Definition completeMove (st : GameState) (from_ to_ : Position)
    (movingPiece : ChessPiece) (promotionPiece : PromotionPiece)
  : result Completed :=
  let rows := Z.of_nat (fst (getBoardDimensions (boardSize st))) in
  do result <- executeMove strict (board st) from_ to_ (castlingRights st)
                 (enPassantTarget st) promotionPiece ;;
  do specialMove <- getSpecialMoveType strict (board st) from_ to_
                      (enPassantTarget st) ;;
  let opponentColor := opponent (currentPlayer st) in
  do opponentInCheck <- isKingInCheck strict (newBoard result) opponentColor ;;
  do opponentInCheckmate <-
    (if opponentInCheck
     then isCheckmate strict (newBoard result) opponentColor
            (newEnPassantTarget result) (Some (newCastlingRights result))
     else Ok false) ;;
  do newPositionHash <-
    getBoardPositionHash strict (newBoard result) opponentColor
      (newCastlingRights result) (newEnPassantTarget result) ;;
  let isPawnMove := type_eqb (type movingPiece) pawn in
  let isCapture := negb (isNull (captured result)) in
  let promoted :=
    if isSpecial promotion specialMove then Some promotionPiece else None in
  Ok (mkCompleted
        (newBoard result) (newEnPassantTarget result)
        (newCastlingRights result)
        (positionHistory st ++ [newPositionHash])
        (if isPawnMove || isCapture then 0 else halfMoveClock st + 1)
        (pieceOf (captured result))
        (mkPlayed from_ to_ movingPiece (pieceOf (captured result))
           (getMoveNotation from_ to_ movingPiece (pieceOf (captured result))
              rows opponentInCheck opponentInCheckmate specialMove promoted)
           opponentInCheck opponentInCheckmate specialMove promoted)).



End Component.

Definition isAI (m : GameMode) : bool :=
  match m with ai => true | _ => false end.

Section Computer.

Variable strict : bool.
Variable fromCharCode : Z -> string.
Variable flt : Type.
Variables fadd fmul : flt -> flt -> flt.
Variable fneg : flt -> flt.
Variable fofZ : Z -> flt.
Variables f0_1 f0_05 f0_5 : flt.
Variable fleb : flt -> flt -> bool.

(** [makeAIMove]: the guard, and the body of the delayed callback.  Both
    branches on [isPromotionMove] complete the move with a queen, the
    default of [completeMove]. *)
Definition makeAIMove (st : GameState) (random : nat -> flt)
  : result (option Completed) :=
  if negb (isAI (gameMode st)) || negb (color_eqb (currentPlayer st) black)
     || gameOver st
  then Ok None
  else
    do aiMove <- getAIMove strict flt fadd fmul fneg fofZ f0_1 f0_05 f0_5 fleb
                   (board st) 2 (enPassantTarget st) (castlingRights st)
                   random ;;
    match aiMove with
    | Some m =>
        do isPromotion <- isPromotionMove strict (board st) (from m) (to m) ;;
        do done <-
          (if isPromotion
           then completeMove strict fromCharCode st (from m) (to m) (piece m)
                  promoQueen
           else completeMove strict fromCharCode st (from m) (to m) (piece m)
                  promoQueen) ;;
        Ok (Some done)
    | None => Ok None
    end.

End Computer.

(** [String.fromCharCode] on the codes of the ASCII letters. *)
Definition asciiChar (code : Z) : string :=
  String (Ascii.ascii_of_nat (Z.to_nat code)) "".

(** White to move with king and rook; the position after the rook move
    from column 8 to row 5 is already in the history. *)
Definition repeatedState : GameState :=
  mkState castlingBoard white pvp size9x8 None
    (mkRights false false false false) ["bk04wr58wk74b"] 7 false.

(** Black to move against the computer. *)
Definition computerTurn : GameState :=
  mkState pawnEnding black ai size9x8 None getInitialCastlingRights [] 0 false.

(** * Proofs *)

(** ** The error monad and its loops *)

Lemma bind_Ok {A B} (m : result A) (k : A -> result B) a :
  m = Ok a -> bind m k = k a.
Proof. intros ->. reflexivity. Qed.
..........
**Action item:** Set down, word for word, every line from the line that holds "mkState pawnEnding black" to the end of the entries above, including both ends.

**Answer to the exercise:**
  mkState pawnEnding black ai size9x8 None getInitialCastlingRights [] 0 false.

(** * Proofs *)

(** ** The error monad and its loops *)

Lemma bind_Ok {A B} (m : result A) (k : A -> result B) a :
  m = Ok a -> bind m k = k a.
Proof. intros ->. reflexivity. Qed.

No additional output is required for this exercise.